Exercise instructions
From the entries below, output the line with "Definition dtls1_is_current_message_complete (ssl" and each following line up to and including the line with "(** The position", exactly as written.
(Data under study)
(* ===== verification/DtlsReceive.v ===== *)
(** Receiving DTLS handshake messages: the first half of ssl/d1_both.cc. Fragments of messages arrive
    in records, in any order; they are put together in a ring of seven messages and handed out in the
    order of their numbers.

    The result of a function is [None] where an assertion or a check fails; an alert stands for the
    return values false and NULL. Error codes and the message callback are not part of the state. *)
From S2P Require Import Prelude.
From S2P Require Import Arrays.
From S2P Require Import Heap.
From S2P Require Import Cbs.
From S2P Require Import Cbb.
From S2P Require Import DtlsNumbers.
From S2P Require Import DtlsBitmap.
From S2P Require Import DtlsState.
From stdpp Require Import gmap.

Open Scope Z_scope.

Definition SSL_AD_UNEXPECTED_MESSAGE : Z := 10.
Definition SSL_AD_ILLEGAL_PARAMETER : Z := 47.
Definition SSL_AD_DECODE_ERROR : Z := 50.
Definition SSL_AD_INTERNAL_ERROR : Z := 80.

(** The messages of the ring. *)
Definition ring_at (ring : list (option DTLSIncomingMessage)) (idx : Z) : option (option DTLSIncomingMessage) := znth ring idx.
Definition ring_set (ring : list (option DTLSIncomingMessage)) (idx : Z) (m : option DTLSIncomingMessage) := zupd ring idx m.

Definition msg_len (m : DTLSIncomingMessage) : Z := len (zdrop DTLS1_HM_HEADER_LENGTH (im_data m)).

Definition dtls1_parse_fragment : rd (hm_header_st * CBS) :=
  (type <-- CBS_get_u8 ;;
   msg_len <-- CBS_get_u24 ;;
   seq <-- CBS_get_u16 ;;
   frag_off <-- CBS_get_u24 ;;
   frag_len <-- CBS_get_u24 ;;
   body <-- CBS_get_bytes frag_len ;;
   rd_ret (mk_hdr type msg_len seq frag_off frag_len, body))%rd.

Section Receive.
Context `{P : Platform} `{AL : Allocator} `{MA : Malloc} {A : Type}.
(** The answer of the allocator for the structure of a message, by its number. *)
Context (new_ok : Z -> bool).

Abbreviation SSL := (@SSL A).

Definition with_incoming (ssl : SSL) (ring : list (option DTLSIncomingMessage)) : SSL :=
  let r := reading ssl in
  with_reading ssl (mk_read (has_change_cipher_spec r) (handshake_read_overflow r) (handshake_read_seq r) (read_epoch r)
    (next_read_epoch r) (prev_read_epoch r) ring (records_to_ack r)).

(** The header of a whole message, written in place at the start of [data]: [Some None] is a failure
    of the CBB. *)
Definition header_cbb (msg_hdr : hm_header_st) (out : list Z) : M (option (list Z * Z)) :=
  ok ← andthen (CBB_init_fixed 0%nat out)
         (andthen (CBB_add_u8 0%nat (hm_type msg_hdr))
         (andthen (CBB_add_u24 0%nat (hm_msg_len msg_hdr))
         (andthen (CBB_add_u16 0%nat (hm_seq msg_hdr))
         (andthen (CBB_add_u24 0%nat 0) (CBB_add_u24 0%nat (hm_msg_len msg_hdr))))));
  if negb ok then mret None else CBB_finish 0%nat false false.
Definition write_header (msg_hdr : hm_header_st) (data : list Z) : option (option (list Z)) :=
  '(o, _) ← header_cbb msg_hdr (ztake DTLS1_HM_HEADER_LENGTH data) (mk_store ∅ ∅ 0);
  Some (match o with Some (h, _) => Some (h ++ zdrop (len h) data) | None => None end).

Definition dtls_new_incoming_message (msg_hdr : hm_header_st) : option (option DTLSIncomingMessage) :=
  if negb (new_ok (hm_seq msg_hdr)) then Some None else
  match OPENSSL_malloc (DTLS1_HM_HEADER_LENGTH + hm_msg_len msg_hdr) with
  | None => Some None
  | Some data =>
    o ← write_header msg_hdr data;
    match o with
    | None => Some None
    | Some data =>
      let num_bytes := (hm_msg_len msg_hdr + 7) / 8 in
      m ← Init ((num_bytes =? 0) || malloc_ok num_bytes) (mk_bitmap [] 0) (hm_msg_len msg_hdr);
      Some (match m with Some m => Some (mk_incoming (hm_type msg_hdr) (hm_seq msg_hdr) data m) | None => None end)
    end
  end.

Definition dtls1_is_current_message_complete (ssl : SSL) : option bool :=
  frag ← ring_at (incoming_messages (reading ssl)) (handshake_read_seq (reading ssl) mod SSL_MAX_HANDSHAKE_FLIGHT);
  Some (match frag with Some frag => IsComplete (reassembly frag) | None => false end).

(** The position of the message in the ring, or an alert. *)
Definition dtls1_get_incoming_message (ssl : SSL) (msg_hdr : hm_header_st) : option (SSL * (Z + Z)) :=
  let seq := hm_seq msg_hdr in
  let read_seq := handshake_read_seq (reading ssl) in
  if (seq <? read_seq) || (SSL_MAX_HANDSHAKE_FLIGHT <=? seq - read_seq) then Some (ssl, inl SSL_AD_INTERNAL_ERROR) else
  let idx := seq mod SSL_MAX_HANDSHAKE_FLIGHT in
  frag ← ring_at (incoming_messages (reading ssl)) idx;
  match frag with
  | Some frag =>
    if negb (im_seq frag =? seq) then None else
    if negb (im_type frag =? hm_type msg_hdr) || negb (msg_len frag =? hm_msg_len msg_hdr)
    then Some (ssl, inl SSL_AD_ILLEGAL_PARAMETER)
    else Some (ssl, inr idx)
  | None =>
    new ← dtls_new_incoming_message msg_hdr;
    let ssl := with_incoming ssl (ring_set (incoming_messages (reading ssl)) idx new) in
    match new with
    | None => Some (ssl, inl SSL_AD_INTERNAL_ERROR)
    | Some _ => Some (ssl, inr idx)
    end
  end.

(** One fragment: an alert, or whether it acknowledges the flight and whether it was skipped. *)
Definition process_fragment (ssl : SSL) (record_number : Z) (msg_hdr : hm_header_st) (body : CBS)
    : option (SSL * (Z + bool * bool)) :=
  let frag_off := hm_frag_off msg_hdr in
  let frag_len := hm_frag_len msg_hdr in
  let mlen := hm_msg_len msg_hdr in
  let r := reading ssl in
  if (mlen <? frag_off) || (mlen - frag_off <? frag_len) then Some (ssl, inl SSL_AD_ILLEGAL_PARAMETER) else
  if (hm_seq msg_hdr <? handshake_read_seq r) || handshake_read_overflow r then Some (ssl, inr (false, false)) else
  if negb (epoch_of record_number =? re_epoch (read_epoch r)) || (match next_read_epoch r with Some _ => true | None => false end)
  then Some (ssl, inl SSL_AD_UNEXPECTED_MESSAGE) else
  max_len ← ssl_max_handshake_message_len ssl;
  if max_len <? mlen then Some (ssl, inl SSL_AD_ILLEGAL_PARAMETER) else
  implicit_ack ←
    (if in_init (config ssl) && ssl_has_final_version ssl
     then v ← ssl_protocol_version ssl; Some (TLS1_3_VERSION <=? v) else Some false);
  if SSL_MAX_HANDSHAKE_FLIGHT <? hm_seq msg_hdr - handshake_read_seq r then Some (ssl, inr (implicit_ack, true)) else
  '(ssl, res) ← dtls1_get_incoming_message ssl msg_hdr;
  match res with
  | inl alert => Some (ssl, inl alert)
  | inr idx =>
    let ring := incoming_messages (reading ssl) in
    slot ← ring_at ring idx;
    frag ← slot;
    if negb (msg_len frag =? mlen) then None else
    if IsComplete (reassembly frag) then Some (ssl, inr (implicit_ack, false)) else
    if negb (0 <? mlen) then None else
    data ← store_at (im_data frag) (DTLS1_HM_HEADER_LENGTH + frag_off) body;
    m ← MarkRange (reassembly frag) frag_off (frag_off + frag_len);
    Some (with_incoming ssl (ring_set ring idx (Some (mk_incoming (im_type frag) (im_seq frag) data m))), inr (implicit_ack, false))
  end.

(** The loop over the fragments of a record; [fuel] is at least the length of the record. *)
Fixpoint process_fragments (fuel : nat) (ssl : SSL) (record_number : Z) (cbs : CBS) (implicit_ack skipped_fragments : bool)
    : option (SSL * (Z + bool * bool)) :=
  match fuel with
  | O => None
  | S fuel =>
    if len cbs =? 0 then Some (ssl, inr (implicit_ack, skipped_fragments)) else
    match dtls1_parse_fragment cbs with
    | (None, _) => Some (ssl, inl SSL_AD_DECODE_ERROR)
    | (Some (msg_hdr, body), cbs) =>
      '(ssl, res) ← process_fragment ssl record_number msg_hdr body;
      match res with
      | inl alert => Some (ssl, inl alert)
      | inr (ack, skip) => process_fragments fuel ssl record_number cbs (implicit_ack || ack) (skipped_fragments || skip)
      end
    end
  end.

(** The records to acknowledge, and the timer of the acknowledgement. *)
Definition schedule_ack (ssl : SSL) (now : OPENSSL_timeval) (record_number : Z) : option SSL :=
  let r := reading ssl in
  queue ← PushBack DTLS_MAX_ACK_BUFFER (records_to_ack r) record_number;
  let ssl := with_reading ssl (mk_read (has_change_cipher_spec r) (handshake_read_overflow r) (handshake_read_seq r) (read_epoch r)
    (next_read_epoch r) (prev_read_epoch r) (incoming_messages r) queue) in
  v ← (if ssl_has_final_version ssl then ssl_protocol_version ssl else Some 0);
  if ssl_has_final_version ssl && (TLS1_3_VERSION <=? v) && negb (IsSet (ack_timer (timers ssl))) && negb (sending_ack (writing ssl)) then
    let t := timers ssl in
    Some (with_timers ssl (mk_timers (num_timeouts t) (retransmit_timer t)
      (StartMicroseconds (ack_timer t) now (u64 (timeout_duration_ms t * 1000) / 4)) (timeout_duration_ms t)))
  else Some ssl.

(** The alert, or [None] when the function returns true. *)
Definition dtls1_process_handshake_fragments (ssl : SSL) (now : OPENSSL_timeval) (record_number : Z) (record : CBS)
    : option (SSL * option Z) :=
  '(ssl, res) ← process_fragments (S (length record)) ssl record_number record false false;
  match res with
  | inl alert => Some (ssl, Some alert)
  | inr (implicit_ack, skipped_fragments) =>
    let ssl := if (implicit_ack : bool) then dtls_clear_outgoing_messages (dtls1_stop_timer ssl) else ssl in
    ssl ← (if negb (skipped_fragments : bool) then schedule_ack ssl now record_number else Some ssl);
    Some (ssl, None)
  end.

(** Type, whole message and body of the current message. *)
Definition dtls1_get_message (ssl : SSL) : option (SSL * option (Z * list Z * list Z)) :=
  complete ← dtls1_is_current_message_complete ssl;
  if negb complete then Some (ssl, None) else
  slot ← ring_at (incoming_messages (reading ssl)) (handshake_read_seq (reading ssl) mod SSL_MAX_HANDSHAKE_FLIGHT);
  frag ← slot;
  Some (mk_ssl (config ssl) true (reading ssl) (writing ssl) (timers ssl),
        Some (im_type frag, im_data frag, zdrop DTLS1_HM_HEADER_LENGTH (im_data frag))).

Definition dtls1_next_message (ssl : SSL) : option SSL :=
  if negb (has_message ssl) then None else
  complete ← dtls1_is_current_message_complete ssl;
  if negb complete then None else
  let r := reading ssl in
  let ring := ring_set (incoming_messages r) (handshake_read_seq r mod SSL_MAX_HANDSHAKE_FLIGHT) None in
  let read_seq := u16 (handshake_read_seq r + 1) in
  let r := mk_read (has_change_cipher_spec r) (if read_seq =? 0 then true else handshake_read_overflow r) read_seq
    (read_epoch r) (next_read_epoch r) (prev_read_epoch r) ring (records_to_ack r) in
  let w := writing ssl in
  let w := mk_write (outgoing_messages_complete w) (if outgoing_messages_complete w then true else flight_has_reply w)
    (handshake_write_overflow w) (sending_flight w) (sending_ack w) (handshake_write_seq w) (write_epoch w) (extra_write_epochs w)
    (outgoing_messages w) (sent_records w) (outgoing_written w) (outgoing_offset w) (mtu w) in
  Some (mk_ssl (config ssl) false r w (timers ssl)).

Fixpoint unprocessed_from (n : nat) (i current : Z) (ssl : SSL) : option bool :=
  match n with
  | O => Some false
  | S n =>
    if has_message ssl && (i =? current) then
      complete ← dtls1_is_current_message_complete ssl;
      if negb complete then None else unprocessed_from n (i + 1) current ssl
    else
      slot ← ring_at (incoming_messages (reading ssl)) i;
      match slot with Some _ => Some true | None => unprocessed_from n (i + 1) current ssl end
  end.

Definition dtls_has_unprocessed_handshake_data (ssl : SSL) : option bool :=
  unprocessed_from (Z.to_nat SSL_MAX_HANDSHAKE_FLIGHT) 0 (handshake_read_seq (reading ssl) mod SSL_MAX_HANDSHAKE_FLIGHT) ssl.

End Receive.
(End Data under study)
Answer space
Definition dtls1_is_current_message_complete (ssl : SSL) : option bool :=
  frag ← ring_at (incoming_messages (reading ssl)) (handshake_read_seq (reading ssl) mod SSL_MAX_HANDSHAKE_FLIGHT);
  Some (match frag with Some frag => IsComplete (reassembly frag) | None => false end).

(** The position of the message in the ring, or an alert. *)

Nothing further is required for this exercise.